EXERCISE DESCRIPTION.
Go through the entries below and copy each line containing the word "exists".

[Collected data]

Lemma run_blocks_spec blocks db db' :
  wf db ->
  NoDup (UserAccount.owner <$> (blocks ≫= snd)) ->
  (forall id, id ∈ UserAccount.owner <$> (blocks ≫= snd) -> user_id_to_idx_map db !! id = None) ->
  run_blocks db blocks = Ok db' ->
  exists ths, wf db' /\
  database db' = database db ++ (UserAccount.commit <$> (blocks ≫= snd)) /\
  account_creation_thunks db' = account_creation_thunks db ++ ths /\
  created ths = length (blocks ≫= snd) /\
  current_block_number <$> ths = blocks.*1 /\
  (forall id, id ∉ UserAccount.owner <$> (blocks ≫= snd) ->
     user_id_to_idx_map db' !! id = user_id_to_idx_map db !! id /\
     trie_map (commitment_trie db') !! id = trie_map (commitment_trie db) !! id).
Proof.
  revert db. induction blocks as [|[b l] blocks IH]; intros db Hwf Hnd Hf; cbn [run_blocks].
  - intros [= <-]. exists []. simpl. rewrite !app_nil_r. done.
  - rewrite result_bind_Ok. intros (db1 & E1 & E2).
    rewrite bind_cons in *. cbn [snd] in *. rewrite fmap_app in Hnd.
    setoid_rewrite fmap_app in Hf. apply NoDup_app in Hnd as (Hn1 & Hn12 & Hn2).
    destruct (commit_new_accounts_spec (set_uncommitted db l) b db1) as (Hwf1 & Hd1 & Ht1 & _ & _ & _ & Ho1);
      [by destruct Hwf; constructor|done|intros id Hid; apply Hf, elem_of_app; by left|done|].
    simpl in Hd1, Ht1, Ho1.
    destruct (IH db1 Hwf1 Hn2) as (ths & Hwf' & Hd & Ht & Hc & Hb & Ho); [|done|].
    { intros id Hid. rewrite (proj1 (Ho1 id ltac:(intros ?; by eapply Hn12))).
      apply Hf, elem_of_app. by right. }
    exists (mkCreationThunk b (Z.of_nat (length l)) :: ths). split; [done|].
    rewrite Hd, Hd1, (fmap_app UserAccount.commit), <- app_assoc. split; [done|].
    rewrite Ht, Ht1, <- app_assoc. split; [done|].
    rewrite created_cons, Hc, length_app. simpl. rewrite Nat2Z.id. split; [done|].
    split; [f_equal; exact Hb|]. intros id Hid. rewrite fmap_app in Hid. apply not_elem_of_app in Hid as [Hi1 Hi2].
    destruct (Ho id Hi2) as [-> ->]. by apply Ho1.
Qed.
Lemma transfers_shift a (l : list (Z * Z)) :
  UserAccount.wf a ->
  acct_shift (fun n => sum_by (fun p => if decide (Z.to_nat p.1 = n) then p.2 else 0) l) a (transfers a l) /\
  UserAccount.seq_tracker (transfers a l) = UserAccount.seq_tracker a.
Proof.
  revert a. induction l as [|[k x] l IH]; intros a Hwf.
  - split; [|done]. by apply shift_refl.
  - destruct (IH (UserAccount.transfer_available a k x)) as [IH1 IH2].
    { by apply UserAccount.transfer_wf. }
    split; [|unfold transfers in *; simpl; by rewrite IH2, transfer_tracker].
    refine (shift_ext _ _ _ _ _ (shift_trans _ _ _ _ _ (shift_transfer a k x Hwf) IH1)).
    intros n. rewrite sum_by_cons. done.
Qed.

Lemma foldl_transfers_perm a (l l' : list (Z * Z)) :
  UserAccount.wf a -> l ≡ₚ l' -> transfers a l ≡ transfers a l'.
Proof.
  intros Hwf Hp. destruct (transfers_shift a l Hwf) as [[L1 O1 P1 A1] T1].
  destruct (transfers_shift a l' Hwf) as [[L2 O2 P2 A2] T2].
  apply UserAccount.equiv_intro; try congruence. intros n. rewrite A1, A2. by rewrite Hp.
Qed.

EXERCISE RESULT.
  exists ths, wf db' /\
  - intros [= <-]. exists []. simpl. rewrite !app_nil_r. done.
    exists (mkCreationThunk b (Z.of_nat (length l)) :: ths). split; [done|].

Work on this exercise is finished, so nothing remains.